**Aim of the task**. In the data, find the word "unfold" and copy out every line that has it.

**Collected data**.
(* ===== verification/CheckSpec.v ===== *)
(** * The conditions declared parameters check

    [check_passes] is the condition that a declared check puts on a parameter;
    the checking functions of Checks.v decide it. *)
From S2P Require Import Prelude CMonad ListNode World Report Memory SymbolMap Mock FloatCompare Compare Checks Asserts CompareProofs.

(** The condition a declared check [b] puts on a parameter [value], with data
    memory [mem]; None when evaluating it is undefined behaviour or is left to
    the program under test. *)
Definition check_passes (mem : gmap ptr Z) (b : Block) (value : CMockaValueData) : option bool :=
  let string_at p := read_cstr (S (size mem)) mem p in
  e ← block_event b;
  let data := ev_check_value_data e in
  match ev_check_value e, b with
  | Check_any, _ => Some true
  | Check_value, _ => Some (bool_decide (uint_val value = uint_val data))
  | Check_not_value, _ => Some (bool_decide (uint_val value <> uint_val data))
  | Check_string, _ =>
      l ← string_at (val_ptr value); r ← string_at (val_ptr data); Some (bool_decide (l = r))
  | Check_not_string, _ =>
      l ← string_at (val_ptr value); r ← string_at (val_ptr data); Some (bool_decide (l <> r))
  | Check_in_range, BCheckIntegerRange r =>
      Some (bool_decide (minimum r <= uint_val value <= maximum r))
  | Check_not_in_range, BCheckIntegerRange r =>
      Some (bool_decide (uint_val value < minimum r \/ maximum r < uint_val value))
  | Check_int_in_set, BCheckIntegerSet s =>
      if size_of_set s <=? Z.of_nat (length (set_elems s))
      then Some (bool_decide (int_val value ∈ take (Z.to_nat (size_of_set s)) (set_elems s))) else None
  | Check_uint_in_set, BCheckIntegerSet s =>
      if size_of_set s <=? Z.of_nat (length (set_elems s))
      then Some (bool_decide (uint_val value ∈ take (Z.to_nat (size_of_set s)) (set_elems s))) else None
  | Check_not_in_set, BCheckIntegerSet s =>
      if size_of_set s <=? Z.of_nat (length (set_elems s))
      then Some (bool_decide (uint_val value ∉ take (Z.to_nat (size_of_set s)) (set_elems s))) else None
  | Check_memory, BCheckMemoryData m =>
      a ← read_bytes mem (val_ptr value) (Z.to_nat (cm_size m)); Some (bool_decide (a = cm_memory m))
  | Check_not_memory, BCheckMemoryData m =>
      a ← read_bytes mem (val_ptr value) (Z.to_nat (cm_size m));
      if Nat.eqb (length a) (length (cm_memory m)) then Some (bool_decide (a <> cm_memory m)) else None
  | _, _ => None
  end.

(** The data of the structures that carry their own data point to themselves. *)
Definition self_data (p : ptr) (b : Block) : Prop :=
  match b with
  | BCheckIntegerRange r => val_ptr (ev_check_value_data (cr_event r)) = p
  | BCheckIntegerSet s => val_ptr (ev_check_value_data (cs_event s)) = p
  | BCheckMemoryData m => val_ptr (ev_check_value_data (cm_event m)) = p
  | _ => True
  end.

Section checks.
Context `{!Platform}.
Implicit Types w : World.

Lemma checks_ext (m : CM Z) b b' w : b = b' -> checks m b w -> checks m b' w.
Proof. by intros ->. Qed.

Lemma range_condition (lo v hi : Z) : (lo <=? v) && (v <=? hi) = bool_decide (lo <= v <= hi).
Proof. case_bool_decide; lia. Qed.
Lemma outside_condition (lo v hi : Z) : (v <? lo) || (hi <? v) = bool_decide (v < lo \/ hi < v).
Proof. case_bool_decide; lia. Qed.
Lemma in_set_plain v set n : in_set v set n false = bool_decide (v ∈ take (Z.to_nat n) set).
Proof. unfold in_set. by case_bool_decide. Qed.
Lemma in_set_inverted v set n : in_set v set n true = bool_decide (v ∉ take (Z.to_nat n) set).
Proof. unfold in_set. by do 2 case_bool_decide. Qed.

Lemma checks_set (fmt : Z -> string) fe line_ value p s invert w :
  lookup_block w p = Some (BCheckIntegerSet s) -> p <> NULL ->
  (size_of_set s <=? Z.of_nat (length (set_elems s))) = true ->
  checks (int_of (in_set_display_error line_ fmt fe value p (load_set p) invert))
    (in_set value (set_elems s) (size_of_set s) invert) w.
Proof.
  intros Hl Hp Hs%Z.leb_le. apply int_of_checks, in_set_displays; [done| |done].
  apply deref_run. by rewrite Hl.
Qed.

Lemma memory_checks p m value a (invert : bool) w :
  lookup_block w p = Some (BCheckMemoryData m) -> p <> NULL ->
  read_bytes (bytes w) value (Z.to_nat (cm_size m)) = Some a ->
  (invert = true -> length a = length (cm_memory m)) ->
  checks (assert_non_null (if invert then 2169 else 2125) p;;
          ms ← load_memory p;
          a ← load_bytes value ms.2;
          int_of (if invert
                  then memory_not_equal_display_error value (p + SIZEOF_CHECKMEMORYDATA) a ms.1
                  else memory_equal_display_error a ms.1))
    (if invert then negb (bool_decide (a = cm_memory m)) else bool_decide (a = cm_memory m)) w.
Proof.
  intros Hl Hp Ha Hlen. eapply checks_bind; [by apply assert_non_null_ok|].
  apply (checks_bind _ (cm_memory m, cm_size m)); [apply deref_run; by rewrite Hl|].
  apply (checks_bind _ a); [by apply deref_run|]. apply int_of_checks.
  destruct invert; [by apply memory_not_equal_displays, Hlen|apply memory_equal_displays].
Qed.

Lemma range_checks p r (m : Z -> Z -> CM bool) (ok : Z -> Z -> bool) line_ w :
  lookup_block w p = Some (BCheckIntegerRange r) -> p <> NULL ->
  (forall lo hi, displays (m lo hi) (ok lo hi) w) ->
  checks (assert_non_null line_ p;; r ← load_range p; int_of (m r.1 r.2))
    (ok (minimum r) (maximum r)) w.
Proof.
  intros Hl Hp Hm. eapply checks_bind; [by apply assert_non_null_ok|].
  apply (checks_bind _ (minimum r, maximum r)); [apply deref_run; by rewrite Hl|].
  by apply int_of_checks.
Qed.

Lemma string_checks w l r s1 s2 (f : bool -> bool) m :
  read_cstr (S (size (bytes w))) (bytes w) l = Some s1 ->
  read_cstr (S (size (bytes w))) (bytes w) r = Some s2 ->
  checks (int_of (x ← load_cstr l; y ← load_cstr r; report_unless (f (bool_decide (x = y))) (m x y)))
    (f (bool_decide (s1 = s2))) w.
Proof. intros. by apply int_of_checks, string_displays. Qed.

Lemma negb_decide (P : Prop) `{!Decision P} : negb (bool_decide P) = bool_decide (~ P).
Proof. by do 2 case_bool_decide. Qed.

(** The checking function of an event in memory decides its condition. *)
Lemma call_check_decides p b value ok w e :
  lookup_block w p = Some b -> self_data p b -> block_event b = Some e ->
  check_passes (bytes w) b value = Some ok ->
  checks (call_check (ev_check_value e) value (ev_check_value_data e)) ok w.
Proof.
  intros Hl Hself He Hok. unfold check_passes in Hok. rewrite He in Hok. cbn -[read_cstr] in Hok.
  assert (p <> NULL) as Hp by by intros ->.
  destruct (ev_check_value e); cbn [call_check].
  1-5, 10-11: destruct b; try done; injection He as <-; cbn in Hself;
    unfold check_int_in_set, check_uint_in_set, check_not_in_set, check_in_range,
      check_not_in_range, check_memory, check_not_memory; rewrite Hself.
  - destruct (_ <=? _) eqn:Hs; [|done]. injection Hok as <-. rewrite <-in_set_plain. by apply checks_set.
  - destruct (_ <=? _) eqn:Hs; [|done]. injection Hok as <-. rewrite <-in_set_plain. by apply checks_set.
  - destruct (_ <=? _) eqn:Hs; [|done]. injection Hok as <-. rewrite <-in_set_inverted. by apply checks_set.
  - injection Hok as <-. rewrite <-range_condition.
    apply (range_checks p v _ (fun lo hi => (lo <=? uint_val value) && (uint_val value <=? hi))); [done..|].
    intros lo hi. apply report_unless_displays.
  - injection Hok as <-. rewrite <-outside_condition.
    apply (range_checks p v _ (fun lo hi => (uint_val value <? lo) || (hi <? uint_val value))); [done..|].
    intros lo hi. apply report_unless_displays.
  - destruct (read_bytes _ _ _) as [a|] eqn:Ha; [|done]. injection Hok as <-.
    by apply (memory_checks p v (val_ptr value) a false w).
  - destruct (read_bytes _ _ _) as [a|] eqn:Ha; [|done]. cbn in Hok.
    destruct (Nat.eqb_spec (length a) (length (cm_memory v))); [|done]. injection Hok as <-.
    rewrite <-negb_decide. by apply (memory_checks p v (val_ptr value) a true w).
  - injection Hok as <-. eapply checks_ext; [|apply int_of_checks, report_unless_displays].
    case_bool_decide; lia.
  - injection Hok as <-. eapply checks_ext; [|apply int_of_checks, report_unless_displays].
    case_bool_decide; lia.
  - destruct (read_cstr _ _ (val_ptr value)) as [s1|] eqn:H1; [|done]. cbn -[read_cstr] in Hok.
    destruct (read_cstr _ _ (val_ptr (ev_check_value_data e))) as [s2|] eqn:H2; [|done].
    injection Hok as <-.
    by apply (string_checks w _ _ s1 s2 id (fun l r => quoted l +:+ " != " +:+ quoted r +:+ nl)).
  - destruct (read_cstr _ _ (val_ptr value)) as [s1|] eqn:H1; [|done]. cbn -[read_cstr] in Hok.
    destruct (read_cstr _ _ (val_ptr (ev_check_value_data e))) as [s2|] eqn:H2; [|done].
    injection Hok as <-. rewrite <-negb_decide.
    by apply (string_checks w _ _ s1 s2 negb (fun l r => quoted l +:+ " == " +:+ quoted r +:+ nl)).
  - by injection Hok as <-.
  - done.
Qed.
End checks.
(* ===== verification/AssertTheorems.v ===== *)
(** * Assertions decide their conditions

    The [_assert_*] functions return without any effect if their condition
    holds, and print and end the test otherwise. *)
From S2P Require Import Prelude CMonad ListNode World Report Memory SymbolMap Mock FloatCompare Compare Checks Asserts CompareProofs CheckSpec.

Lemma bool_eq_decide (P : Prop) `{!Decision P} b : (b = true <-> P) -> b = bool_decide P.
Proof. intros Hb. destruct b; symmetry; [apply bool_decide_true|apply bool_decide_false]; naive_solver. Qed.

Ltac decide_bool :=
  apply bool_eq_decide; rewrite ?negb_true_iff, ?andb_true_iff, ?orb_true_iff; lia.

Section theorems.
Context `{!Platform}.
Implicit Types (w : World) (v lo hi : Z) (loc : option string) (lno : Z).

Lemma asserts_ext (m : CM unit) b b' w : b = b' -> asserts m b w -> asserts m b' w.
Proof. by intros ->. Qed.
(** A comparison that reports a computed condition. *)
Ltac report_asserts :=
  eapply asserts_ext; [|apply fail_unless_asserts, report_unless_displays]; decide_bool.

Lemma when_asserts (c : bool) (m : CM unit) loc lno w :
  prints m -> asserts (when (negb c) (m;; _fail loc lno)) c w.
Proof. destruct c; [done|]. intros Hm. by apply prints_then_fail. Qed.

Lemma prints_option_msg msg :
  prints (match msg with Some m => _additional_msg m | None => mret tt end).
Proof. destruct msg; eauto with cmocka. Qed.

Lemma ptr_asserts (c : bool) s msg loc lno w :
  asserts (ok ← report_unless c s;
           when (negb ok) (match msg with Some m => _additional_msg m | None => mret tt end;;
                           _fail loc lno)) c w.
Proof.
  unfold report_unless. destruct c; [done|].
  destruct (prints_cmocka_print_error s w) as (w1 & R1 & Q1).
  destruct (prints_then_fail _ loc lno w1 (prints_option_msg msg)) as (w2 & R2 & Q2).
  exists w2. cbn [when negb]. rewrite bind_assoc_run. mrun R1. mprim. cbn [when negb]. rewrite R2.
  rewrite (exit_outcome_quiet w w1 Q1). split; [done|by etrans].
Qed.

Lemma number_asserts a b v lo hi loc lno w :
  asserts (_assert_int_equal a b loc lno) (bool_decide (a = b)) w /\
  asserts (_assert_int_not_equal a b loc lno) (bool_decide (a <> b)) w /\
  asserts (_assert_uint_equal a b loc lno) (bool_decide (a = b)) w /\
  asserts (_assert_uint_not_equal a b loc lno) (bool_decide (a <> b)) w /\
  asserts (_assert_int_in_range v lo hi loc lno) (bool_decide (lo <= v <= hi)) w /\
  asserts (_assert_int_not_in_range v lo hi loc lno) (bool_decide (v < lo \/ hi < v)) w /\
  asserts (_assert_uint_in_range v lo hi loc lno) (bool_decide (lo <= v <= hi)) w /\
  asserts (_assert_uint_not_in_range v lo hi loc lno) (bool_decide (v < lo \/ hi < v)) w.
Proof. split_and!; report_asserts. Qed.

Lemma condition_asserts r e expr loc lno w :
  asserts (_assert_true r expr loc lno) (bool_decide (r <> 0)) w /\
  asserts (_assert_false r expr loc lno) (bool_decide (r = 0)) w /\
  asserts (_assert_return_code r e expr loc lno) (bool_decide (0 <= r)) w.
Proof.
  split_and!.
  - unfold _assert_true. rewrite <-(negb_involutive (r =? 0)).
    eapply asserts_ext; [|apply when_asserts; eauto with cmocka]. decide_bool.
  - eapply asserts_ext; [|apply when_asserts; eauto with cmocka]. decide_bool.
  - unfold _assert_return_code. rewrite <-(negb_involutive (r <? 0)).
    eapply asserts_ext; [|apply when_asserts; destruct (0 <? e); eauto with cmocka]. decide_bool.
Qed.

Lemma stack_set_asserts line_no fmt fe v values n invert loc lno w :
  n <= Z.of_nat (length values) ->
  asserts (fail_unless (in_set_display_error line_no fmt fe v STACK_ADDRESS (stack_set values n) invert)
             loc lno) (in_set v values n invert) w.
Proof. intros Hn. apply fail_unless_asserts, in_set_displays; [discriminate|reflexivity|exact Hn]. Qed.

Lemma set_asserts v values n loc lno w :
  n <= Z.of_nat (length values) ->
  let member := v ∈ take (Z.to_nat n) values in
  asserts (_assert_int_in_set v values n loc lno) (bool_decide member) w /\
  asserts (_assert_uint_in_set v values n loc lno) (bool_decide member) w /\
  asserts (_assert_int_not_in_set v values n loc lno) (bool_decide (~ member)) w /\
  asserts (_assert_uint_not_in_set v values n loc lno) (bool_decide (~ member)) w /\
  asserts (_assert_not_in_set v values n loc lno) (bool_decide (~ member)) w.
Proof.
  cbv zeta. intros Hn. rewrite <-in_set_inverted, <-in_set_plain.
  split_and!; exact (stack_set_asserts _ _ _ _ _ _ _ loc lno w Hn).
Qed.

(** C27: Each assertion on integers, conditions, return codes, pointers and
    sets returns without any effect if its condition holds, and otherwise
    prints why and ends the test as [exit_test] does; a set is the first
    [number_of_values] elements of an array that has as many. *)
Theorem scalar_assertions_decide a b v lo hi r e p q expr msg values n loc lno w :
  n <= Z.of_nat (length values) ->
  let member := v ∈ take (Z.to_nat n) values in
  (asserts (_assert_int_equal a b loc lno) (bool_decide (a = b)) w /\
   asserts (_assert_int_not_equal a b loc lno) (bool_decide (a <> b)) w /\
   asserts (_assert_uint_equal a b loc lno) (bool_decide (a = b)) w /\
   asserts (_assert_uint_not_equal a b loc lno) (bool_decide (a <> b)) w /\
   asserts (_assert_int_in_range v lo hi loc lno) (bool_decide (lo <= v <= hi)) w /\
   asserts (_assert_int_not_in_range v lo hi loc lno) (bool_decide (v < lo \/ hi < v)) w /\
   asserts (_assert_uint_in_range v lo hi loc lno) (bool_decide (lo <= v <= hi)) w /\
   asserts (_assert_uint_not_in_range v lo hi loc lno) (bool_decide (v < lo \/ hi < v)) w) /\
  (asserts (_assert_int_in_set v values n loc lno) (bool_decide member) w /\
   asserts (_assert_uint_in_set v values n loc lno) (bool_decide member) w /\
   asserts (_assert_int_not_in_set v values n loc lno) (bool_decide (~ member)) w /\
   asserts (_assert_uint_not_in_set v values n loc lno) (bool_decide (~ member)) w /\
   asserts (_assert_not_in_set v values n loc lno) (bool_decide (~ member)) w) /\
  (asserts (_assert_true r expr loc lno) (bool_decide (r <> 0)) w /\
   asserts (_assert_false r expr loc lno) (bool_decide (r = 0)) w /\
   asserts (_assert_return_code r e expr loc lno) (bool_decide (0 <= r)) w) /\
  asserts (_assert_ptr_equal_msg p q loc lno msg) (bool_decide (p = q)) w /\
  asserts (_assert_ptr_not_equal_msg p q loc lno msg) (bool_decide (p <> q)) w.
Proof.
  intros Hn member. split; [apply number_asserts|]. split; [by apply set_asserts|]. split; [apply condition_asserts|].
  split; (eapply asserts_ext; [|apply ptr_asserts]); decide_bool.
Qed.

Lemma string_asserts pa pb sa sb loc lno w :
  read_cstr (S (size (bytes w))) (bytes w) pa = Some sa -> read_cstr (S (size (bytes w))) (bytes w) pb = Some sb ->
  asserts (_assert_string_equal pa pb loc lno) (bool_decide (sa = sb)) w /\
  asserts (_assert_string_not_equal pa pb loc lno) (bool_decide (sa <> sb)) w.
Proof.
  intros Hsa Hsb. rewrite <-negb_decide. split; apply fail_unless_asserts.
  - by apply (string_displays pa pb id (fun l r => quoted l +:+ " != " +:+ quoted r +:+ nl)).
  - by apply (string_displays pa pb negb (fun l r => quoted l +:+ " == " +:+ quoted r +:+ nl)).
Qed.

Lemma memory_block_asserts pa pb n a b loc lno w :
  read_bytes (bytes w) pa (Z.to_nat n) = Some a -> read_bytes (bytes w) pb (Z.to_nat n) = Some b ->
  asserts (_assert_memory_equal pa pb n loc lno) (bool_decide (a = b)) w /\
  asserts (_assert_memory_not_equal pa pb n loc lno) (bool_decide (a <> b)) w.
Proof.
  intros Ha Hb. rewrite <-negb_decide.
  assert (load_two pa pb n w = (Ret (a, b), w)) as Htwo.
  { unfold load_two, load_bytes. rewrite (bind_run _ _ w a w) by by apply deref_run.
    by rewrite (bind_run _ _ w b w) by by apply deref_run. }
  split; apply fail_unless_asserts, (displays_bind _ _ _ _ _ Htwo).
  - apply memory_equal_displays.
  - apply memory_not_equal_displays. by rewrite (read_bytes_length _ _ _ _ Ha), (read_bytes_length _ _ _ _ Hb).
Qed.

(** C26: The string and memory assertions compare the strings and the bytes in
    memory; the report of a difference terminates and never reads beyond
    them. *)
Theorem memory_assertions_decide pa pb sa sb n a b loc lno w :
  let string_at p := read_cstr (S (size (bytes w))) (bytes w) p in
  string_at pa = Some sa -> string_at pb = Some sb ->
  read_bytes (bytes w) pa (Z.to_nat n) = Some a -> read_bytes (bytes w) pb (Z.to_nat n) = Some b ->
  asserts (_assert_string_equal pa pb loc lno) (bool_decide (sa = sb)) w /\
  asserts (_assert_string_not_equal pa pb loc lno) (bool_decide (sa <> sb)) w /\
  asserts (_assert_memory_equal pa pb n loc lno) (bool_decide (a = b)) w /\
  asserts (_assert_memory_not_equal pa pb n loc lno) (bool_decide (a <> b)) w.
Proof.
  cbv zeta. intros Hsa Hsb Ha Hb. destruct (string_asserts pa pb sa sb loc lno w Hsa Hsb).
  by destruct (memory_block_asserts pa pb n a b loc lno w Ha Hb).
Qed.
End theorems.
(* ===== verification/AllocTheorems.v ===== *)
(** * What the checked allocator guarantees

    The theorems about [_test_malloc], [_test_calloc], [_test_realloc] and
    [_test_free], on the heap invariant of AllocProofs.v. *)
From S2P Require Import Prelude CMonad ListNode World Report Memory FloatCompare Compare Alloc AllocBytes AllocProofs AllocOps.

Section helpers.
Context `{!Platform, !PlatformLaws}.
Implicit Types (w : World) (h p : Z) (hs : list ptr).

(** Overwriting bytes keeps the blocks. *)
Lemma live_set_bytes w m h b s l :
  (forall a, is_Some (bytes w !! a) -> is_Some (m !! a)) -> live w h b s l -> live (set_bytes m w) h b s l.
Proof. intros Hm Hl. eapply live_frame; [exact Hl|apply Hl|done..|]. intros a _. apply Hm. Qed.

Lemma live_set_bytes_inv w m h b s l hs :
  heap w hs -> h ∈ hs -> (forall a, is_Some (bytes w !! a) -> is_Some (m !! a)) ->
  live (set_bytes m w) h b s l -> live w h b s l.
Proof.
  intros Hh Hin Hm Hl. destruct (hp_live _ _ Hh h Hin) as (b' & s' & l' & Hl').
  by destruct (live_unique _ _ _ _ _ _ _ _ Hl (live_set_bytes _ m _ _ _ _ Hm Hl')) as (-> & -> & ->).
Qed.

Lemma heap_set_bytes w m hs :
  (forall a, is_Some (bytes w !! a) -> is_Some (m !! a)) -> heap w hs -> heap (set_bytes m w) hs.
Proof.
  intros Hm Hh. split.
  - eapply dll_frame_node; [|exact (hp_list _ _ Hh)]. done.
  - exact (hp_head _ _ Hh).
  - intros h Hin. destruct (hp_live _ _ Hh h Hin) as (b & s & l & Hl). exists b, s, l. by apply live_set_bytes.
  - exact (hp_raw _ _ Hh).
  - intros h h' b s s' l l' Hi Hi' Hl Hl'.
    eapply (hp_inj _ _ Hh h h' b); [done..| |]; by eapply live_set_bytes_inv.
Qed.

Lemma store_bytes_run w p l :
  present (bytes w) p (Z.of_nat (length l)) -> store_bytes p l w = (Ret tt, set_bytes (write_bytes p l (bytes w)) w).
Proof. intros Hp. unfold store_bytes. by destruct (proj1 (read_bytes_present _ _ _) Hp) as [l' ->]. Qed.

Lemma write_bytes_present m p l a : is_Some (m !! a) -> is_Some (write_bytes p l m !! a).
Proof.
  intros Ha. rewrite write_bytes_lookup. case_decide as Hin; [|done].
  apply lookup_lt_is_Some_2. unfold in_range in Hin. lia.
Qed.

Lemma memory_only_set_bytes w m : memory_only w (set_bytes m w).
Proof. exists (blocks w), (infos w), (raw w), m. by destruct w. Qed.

**Task solution**.
Proof. unfold in_set. by case_bool_decide. Qed.
Proof. unfold in_set. by do 2 case_bool_decide. Qed.
  intros Hl Hself He Hok. unfold check_passes in Hok. rewrite He in Hok. cbn -[read_cstr] in Hok.
    unfold check_int_in_set, check_uint_in_set, check_not_in_set, check_in_range,
  unfold report_unless. destruct c; [done|].
  - unfold _assert_true. rewrite <-(negb_involutive (r =? 0)).
  - unfold _assert_return_code. rewrite <-(negb_involutive (r <? 0)).
  { unfold load_two, load_bytes. rewrite (bind_run _ _ w a w) by by apply deref_run.
Proof. intros Hp. unfold store_bytes. by destruct (proj1 (read_bytes_present _ _ _) Hp) as [l' ->]. Qed.
  apply lookup_lt_is_Some_2. unfold in_range in Hin. lia.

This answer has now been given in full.